Jack doesn’t live under a microscope these days. He resides in a petri dish.

Be it “Boobie” (a reference to Boobie Miles, a character from “Friday Night Lights”) and “Clickclack Jack” (his Twitter handle) or just plain old “Myles,” he is examined.

Moving Jack from linebacker to running back was hardly groundbreaking. But running him and also keeping him at linebacker was a bold experiment.

Jack became a made-for-TV miniseries. He had 120 yards in six carries, one a 66-yard touchdown sprint, in the Bruins’ 31-26 victory at Arizona. He followed up by scoring four touchdowns against Washington.

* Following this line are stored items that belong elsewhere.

(** A step of the loop at a pole that is not the first of a pair changes
    nothing; at the first of a pair it changes the rows [i] and [i + 1]. *)
Lemma selector_progress_skip (N : nat) (cindex : list Z) (i j : nat) :
  tagged N cindex -> i < N -> j < N -> nth i cindex 0%Z <> 1%Z ->
  selector_progress cindex (i + 1) j = selector_progress cindex i j.
Proof.
  intros [Hl Hok] Hi Hj Hne. unfold selector_progress.
  assert (H1 : (nth j cindex 0 =? 1)%Z && (j <? i + 1) =
               (nth j cindex 0 =? 1)%Z && (j <? i)).
  { destruct (nth j cindex 0 =? 1)%Z eqn:E; [|reflexivity]. simpl.
    apply ltb_succ_neq. apply Z.eqb_eq in E. congruence. }
  assert (H2 : (nth j cindex 0 =? 2)%Z && (1 <=? j) && (j - 1 <? i + 1) =
               (nth j cindex 0 =? 2)%Z && (1 <=? j) && (j - 1 <? i)).
  { destruct (nth j cindex 0 =? 2)%Z eqn:E; [|reflexivity].
    destruct (1 <=? j); [|reflexivity]. simpl.
    apply ltb_succ_neq. apply Z.eqb_eq in E.
    destruct (Hok j Hj) as [H|[(H & _)|(_ & _ & H)]]; congruence. }
  rewrite H1, H2. reflexivity.
Qed.

Lemma selector_progress_pair (N : nat) (cindex : list Z) (i j : nat) :
  tagged N cindex -> nth i cindex 0%Z = 1%Z -> j < N ->
  selector_progress cindex (i + 1) j =
  if j =? i then 2%float
  else if j =? i + 1 then 0%float
  else selector_progress cindex i j.
Proof.
  intros Htags Hi Hj. destruct (tagged_first i Htags Hi) as [Hi1 Hi2].
  unfold selector_progress.
  destruct (j =? i) eqn:Eji;
    [apply Nat.eqb_eq in Eji; subst j | apply Nat.eqb_neq in Eji].
  { rewrite Hi. replace (i <? i + 1) with true by (symmetry; apply Nat.ltb_lt; lia).
    reflexivity. }
  destruct (j =? i + 1) eqn:Eji1;
    [apply Nat.eqb_eq in Eji1; subst j | apply Nat.eqb_neq in Eji1].
  { replace (1 <=? i + 1) with true by (symmetry; apply Nat.leb_le; lia).
    replace (i + 1 - 1 <? i + 1) with true by (symmetry; apply Nat.ltb_lt; lia).
    rewrite Hi2. reflexivity. }
  rewrite (ltb_succ_neq Eji).
  assert (H2 : (nth j cindex 0 =? 2)%Z && (1 <=? j) && (j - 1 <? i + 1) =
               (nth j cindex 0 =? 2)%Z && (1 <=? j) && (j - 1 <? i)).
  { destruct (nth j cindex 0 =? 2)%Z; [|reflexivity].
    destruct (1 <=? j) eqn:E; [|reflexivity]. simpl.
    apply Nat.leb_le in E. apply ltb_succ_neq. lia. }
  rewrite H2. reflexivity.
Qed.

(** X2: under the stride rule the loop builds the selector of the
    convention: 2 on the first row of every pair, 0 on the second, 1 on the
    rows of the real poles. *)
Lemma selector_under_stride_rule (N : nat) (poles : list complex)
  (cindex : list Z) :
  tagged N cindex ->
  snd (LAMBD_SERB Textbook.library N poles cindex) =
  column (tabulate N (selector_value cindex)).
Proof.
  intros Htags. unfold LAMBD_SERB.
  pose (P := fun (i : nat) (st : matrix double * matrix double) =>
               exists l, snd st = column l /\ length l = N /\
                         forall j, j < N ->
                                   nth j l 0%float = selector_progress cindex i j).
  assert (HP : P (0 + N)
                 (for_loop 0 N (LAMBD_SERB_body Textbook.library N poles cindex)
                           (full N N 0%float, full N 1 1%float))).
  { apply (for_loop_invariant P).
    - exists (repeat 1%float N). split; [|split].
      + unfold full, column. simpl. rewrite map_repeat. reflexivity.
      + apply repeat_length.
      + intros j Hj. rewrite selector_progress_start. apply nth_repeat_lt. exact Hj.
    - intros i [LA SE] Hi (l & HSE & Hl & Hval). simpl in HSE. subst SE.
      replace (S i) with (i + 1) by lia.
      unfold LAMBD_SERB_body.
      destruct (nth i cindex 0 =? 0)%Z eqn:E0.
      { exists l. split; [reflexivity | split; [exact Hl|]].
        intros j Hj. rewrite (@selector_progress_skip N cindex i j Htags) by
            (try lia; apply Z.eqb_eq in E0; congruence).
        apply Hval, Hj. }
      destruct (nth i cindex 0 =? 1)%Z eqn:E1.
      { apply Z.eqb_eq in E1. destruct (tagged_first i Htags E1) as [Hi1 _].
        exists (upd (upd l i 2%float) (i + 1) 0%float).
        split; [|split].
        - cbn [snd]. rewrite !selector_store_unchecked.
          change (unchecked_store Textbook.library) with Textbook.unchecked_store.
          rewrite stride_rule_store by lia.
          rewrite stride_rule_store by (rewrite length_upd; lia).
          reflexivity.
        - rewrite !length_upd. exact Hl.
        - intros j Hj. rewrite (@selector_progress_pair N cindex i j Htags E1 Hj).
          destruct (j =? i) eqn:Eji.
          + apply Nat.eqb_eq in Eji; subst j.
            rewrite nth_upd_neq by lia. apply nth_upd_eq. lia.
          + apply Nat.eqb_neq in Eji.
            destruct (j =? i + 1) eqn:Eji1.
            * apply Nat.eqb_eq in Eji1; subst j.
              apply nth_upd_eq. rewrite length_upd. lia.
            * apply Nat.eqb_neq in Eji1.
              rewrite !nth_upd_neq by lia. apply Hval, Hj. }
      exists l. split; [reflexivity | split; [exact Hl|]].
      intros j Hj. rewrite (@selector_progress_skip N cindex i j Htags) by
          (try lia; apply Z.eqb_neq in E1; exact E1).
      apply Hval, Hj. }
  destruct HP as (l & HSE & Hl & Hval). rewrite HSE. f_equal.
  apply column_ext.
  - rewrite length_tabulate. exact Hl.
  - intros j Hj. rewrite Hl in Hj. rewrite Hval by exact Hj.
    rewrite nth_tabulate by exact Hj.
    apply (@selector_progress_end N cindex j Htags Hj).
Qed.

(** ** The joint systems of pole identification *)

Lemma has_shape_submatrix {T} (d : T) (M : matrix T) (r0 r1 c0 c1 : nat) :
  has_shape (r1 - r0) (c1 - c0) (submatrix d M r0 r1 c0 c1).
Proof.
  unfold submatrix. split; [rewrite length_map, length_seq; reflexivity|].
  intros i Hi. rewrite nth_map_seq by exact Hi. apply length_slice.
Qed.

Lemma has_shape_set_rows {T} (r c rb : nat) (M B : matrix T) (r0 : nat) :
  has_shape r c M -> has_shape rb c B ->
  has_shape r c (set_rows M r0 B).
Proof.
  intros [Hr Hc] [HBl HB]. unfold set_rows.
  split; [rewrite length_mapi; exact Hr|].
  intros i Hi. rewrite nth_mapi with (d := []) by lia.
  destruct ((r0 <=? i) && (i <? r0 + length B)) eqn:E; [|auto].
  apply andb_true_iff in E as [E1 E2].
  apply Nat.leb_le in E1. apply Nat.ltb_lt in E2.
  rewrite (nth_indep B _ []) by lia. apply HB. lia.
Qed.

Lemma length_set_range {T} (v b : list T) (r0 : nat) :
  length (set_range v r0 b) = length v.
Proof. apply length_mapi. Qed.

Lemma has_shape_scale_col (r c : nat) (M : matrix double) (j : nat) (e : double) :
  has_shape r c M -> has_shape r c (scale_col M j e).
Proof.
  intros [Hr Hc]. unfold scale_col. split; [rewrite length_map; exact Hr|].
  intros i Hi.
  rewrite nth_map_lt with (d := []) by exact (eq_ind_r (fun n => i < n) Hi Hr).
  rewrite length_upd. auto.
Qed.

Lemma column_scaling_shape (L : Library) (cnt r c : nat) (AA : matrix double) :
  has_shape r c AA ->
  length (fst (column_scaling L cnt AA)) = cnt /\
  has_shape r c (snd (column_scaling L cnt AA)).
Proof.
  intros Hsh. unfold column_scaling.
  apply (for_loop_invariant
           (fun (_ : nat) (st : list double * matrix double) =>
              length (fst st) = cnt /\ has_shape r c (snd st))).
  - split; [apply repeat_length | exact Hsh].
  - intros i [E A] _ [HE HA]. simpl in *. split.
    + rewrite length_upd. exact HE.
    + apply has_shape_scale_col, HA.
Qed.

(** The joint system of the relaxed solve has Nv (N + 1) rows and N + 1
    columns; the one of the solve without relaxation has Nv N rows and N
    columns.  Both keep their shape under the column scaling. *)
Lemma relaxed_system_shape (L : Library) (f weight : pyarray)
  (Nv Ns N Nc : nat) (Dk : matrix complex) (scale : double)
  (AA : matrix double) (bb : list double) :
  relaxed_AA_bb L f weight Nv Ns N Nc Dk scale = Return (AA, bb) ->
  has_shape (Nv * (N + 1)) (N + 1) AA /\ length bb = Nv * (N + 1) /\
  has_shape (Nv * (N + 1)) (N + 1) (snd (column_scaling L (N + 1) AA)).
Proof.
  intros H. unfold relaxed_AA_bb in H.
  assert (HP : has_shape (Nv * (N + 1)) (N + 1) (fst (AA, bb)) /\
               length (snd (AA, bb)) = Nv * (N + 1)).
  { apply (for_loop_exn_invariant
             (fun (_ : nat) (st : matrix double * list double) =>
                has_shape (Nv * (N + 1)) (N + 1) (fst st) /\
                length (snd st) = Nv * (N + 1))) with (3 := H).
    - split; [apply has_shape_full | apply repeat_length].
    - intros i [A b] [A' b'] _ [HA Hb] Hbody. simpl in HA, Hb.
      apply bind_Return_inv in Hbody as ([Q R] & _ & Hbody).
      assert (HA' : has_shape (Nv * (N + 1)) (N + 1)
                      (set_rows A (i * (N + 1))
                         (submatrix 0%float R (N + Nc) (N + Nc + N + 1)
                                    (N + Nc) (N + Nc + N + 1)))).
      { apply has_shape_set_rows with (rb := N + 1); [exact HA|].
        pose proof (has_shape_submatrix 0%float R (N + Nc) (N + Nc + N + 1)
                      (N + Nc) (N + Nc + N + 1)) as Hs.
        replace (N + Nc + N + 1 - (N + Nc)) with (N + 1) in Hs by lia.
        exact Hs. }
      destruct (i =? Nv - 1); injection Hbody as <- <-; simpl;
        (split; [exact HA' | rewrite ?length_set_range; exact Hb]). }
  destruct HP as [HA Hb]. simpl in HA, Hb.
  repeat split; try apply HA; trivial; apply (column_scaling_shape L (N + 1) HA).
Qed.

Lemma nonrelaxed_system_shape (L : Library) (f weight : pyarray)
  (Nv Ns N Nc : nat) (Dk : matrix complex) (D : double)
  (AA : matrix double) (bb : list double) :
  nonrelaxed_AA_bb L f weight Nv Ns N Nc Dk D = Return (AA, bb) ->
  has_shape (Nv * N) N AA /\ length bb = Nv * N /\
  has_shape (Nv * N) N (snd (column_scaling L N AA)).
Proof.
  intros H. unfold nonrelaxed_AA_bb in H.
  assert (HP : has_shape (Nv * N) N (fst (AA, bb)) /\
               length (snd (AA, bb)) = Nv * N).
  { apply (for_loop_exn_invariant
             (fun (_ : nat) (st : matrix double * list double) =>
                has_shape (Nv * N) N (fst st) /\ length (snd st) = Nv * N))
      with (3 := H).
    - split; [apply has_shape_full | apply repeat_length].
    - intros i [A b] [A' b'] _ [HA Hb] Hbody. simpl in HA, Hb.
      apply bind_Return_inv in Hbody as ([Q R] & _ & Hbody).
      injection Hbody as <- <-. simpl. split.
      + apply has_shape_set_rows with (rb := N); [exact HA|].
        pose proof (has_shape_submatrix 0%float R (N + Nc) (N + Nc + N)
                      (N + Nc) (N + Nc + N)) as Hs.
        replace (N + Nc + N - (N + Nc)) with N in Hs by lia.
        exact Hs.
      + rewrite length_set_range. exact Hb. }
  destruct HP as [HA Hb]. simpl in HA, Hb.
  repeat split; try apply HA; trivial; apply (column_scaling_shape L N HA).
Qed.
(** Below [firstWrappedIndex] the yielded key is the digits of the index. *)
Lemma next_decodes fuel g key g' :
  0 <= KeyGenerator.index g < firstWrappedIndex ->
  next fuel g = Some (key, g') ->
  decodeFrom 0 key = Some (KeyGenerator.index g)
  /\ KeyGenerator.index g' = KeyGenerator.index g + 1.
Proof.
  unfold firstWrappedIndex. intros Hr H. unfold next in H.
  destruct (doWhile fuel (KeyGenerator.index g) "") as [k|] eqn:E; [|discriminate].
  injection H as <- <-.
  destruct (doWhile_digits 7 (KeyGenerator.index g) "") as (ds & Hd & Hdec & _);
    [lia | change (Z.of_nat 7) with 7; lia | lia |].
  rewrite string_app_empty in Hd. rewrite (doWhile_fuel _ _ _ _ _ _ E Hd).
  split.
  - rewrite Hdec. f_equal; lia.
  - unfold increment. cbn [KeyGenerator.index].
    destruct (Z.ltb_spec (KeyGenerator.index g) (2 ^ 53)); lia.
Qed.

Lemma next_index fuel g key g' :
  next fuel g = Some (key, g') ->
  KeyGenerator.index g' = increment (KeyGenerator.index g).
Proof.
  unfold next. destruct (doWhile fuel (KeyGenerator.index g) ""); [|discriminate].
  now intros [= <- <-].
Qed.

Lemma Permutation_insertKey {V : Type} k (v : V) o :
  Permutation (insertKey k v o) ((k, v) :: o).
Proof.
  induction o as [|[k' v'] o IH]; simpl; [apply Permutation_refl|].
  destruct (comesBefore k k'); [apply Permutation_refl|].
  eapply perm_trans; [apply perm_skip, IH | apply perm_swap].
Qed.

Lemma updateKey_split {V : Type} (o : object V) k v v' :
  getOwn o k = Some v ->
  exists pre post,
    o = (pre ++ (k, v) :: post)%list
    /\ updateKey k v' o = (pre ++ (k, v') :: post)%list.
Proof.
  induction o as [|[k0 v0] o IH]; simpl; [discriminate|].
  destruct (String.eqb_spec k k0) as [->|Hne].
  - intros [= ->]. now exists [], o.
  - intros H. destruct (IH H) as (pre & post & -> & ->).
    now exists ((k0, v0) :: pre), post.
Qed.

Lemma tableValues_defineOwn keys c table' extra :
  Permutation (map snd table')
              (extra ++ map snd (match getOwn keys c with
                                 | Some table => table
                                 | None => []
                                 end)) ->
  Permutation (tableValues (defineOwn keys c table')) (extra ++ tableValues keys).
Proof.
  intros H. unfold defineOwn. rewrite hasOwn_getOwn.
  destruct (getOwn keys c) as [table|] eqn:E.
  - destruct (updateKey_split keys c table table' E) as (pre & post & -> & ->).
    unfold tableValues. rewrite !flat_map_app. cbn [flat_map snd].
    eapply perm_trans.
    + apply Permutation_app_head, Permutation_app_tail, H.
    + rewrite <- app_assoc. apply Permutation_app_swap_app.
  - cbn [map] in H. rewrite app_nil_r in H.
    eapply perm_trans.
    + unfold tableValues. apply Permutation_flat_map, Permutation_insertKey.
    + cbn [flat_map snd]. apply Permutation_app_tail, H.
Qed.

Lemma values_setProperty_fresh table value key :
  hasProperty table value = false ->
  Permutation (map snd (setProperty table value key)) (key :: map snd table).
Proof.
  intros H. unfold setProperty.
  destruct (String.eqb_spec value "__proto__") as [->|_];
    [now rewrite hasProperty_proto in H|].
  unfold hasProperty in H. apply orb_false_iff in H. destruct H as [Hown _].
  unfold defineOwn. rewrite Hown.
  apply (Permutation_map snd (Permutation_insertKey value key table)).
Qed.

Suddenly, everyone knew Jack. Or at least wanted to.

Calls from talk-radio stations flooded in. Television crews descended on the campus. A photo of actor Chuck Norris wearing Jack’s No. 30 jersey made the rounds on Instagram.

“As a kid, you see other people getting all that attention,” Jack said. “You have no idea what that is like until it’s yourself. I try to ignore the noise. You’ve got to step away from it, go take a nap sometimes.”

The week after the Arizona game, Jack was on a cellphone doing a radio interview. Vanderdoes sauntered by, stopped and struck the Heisman Trophy pose.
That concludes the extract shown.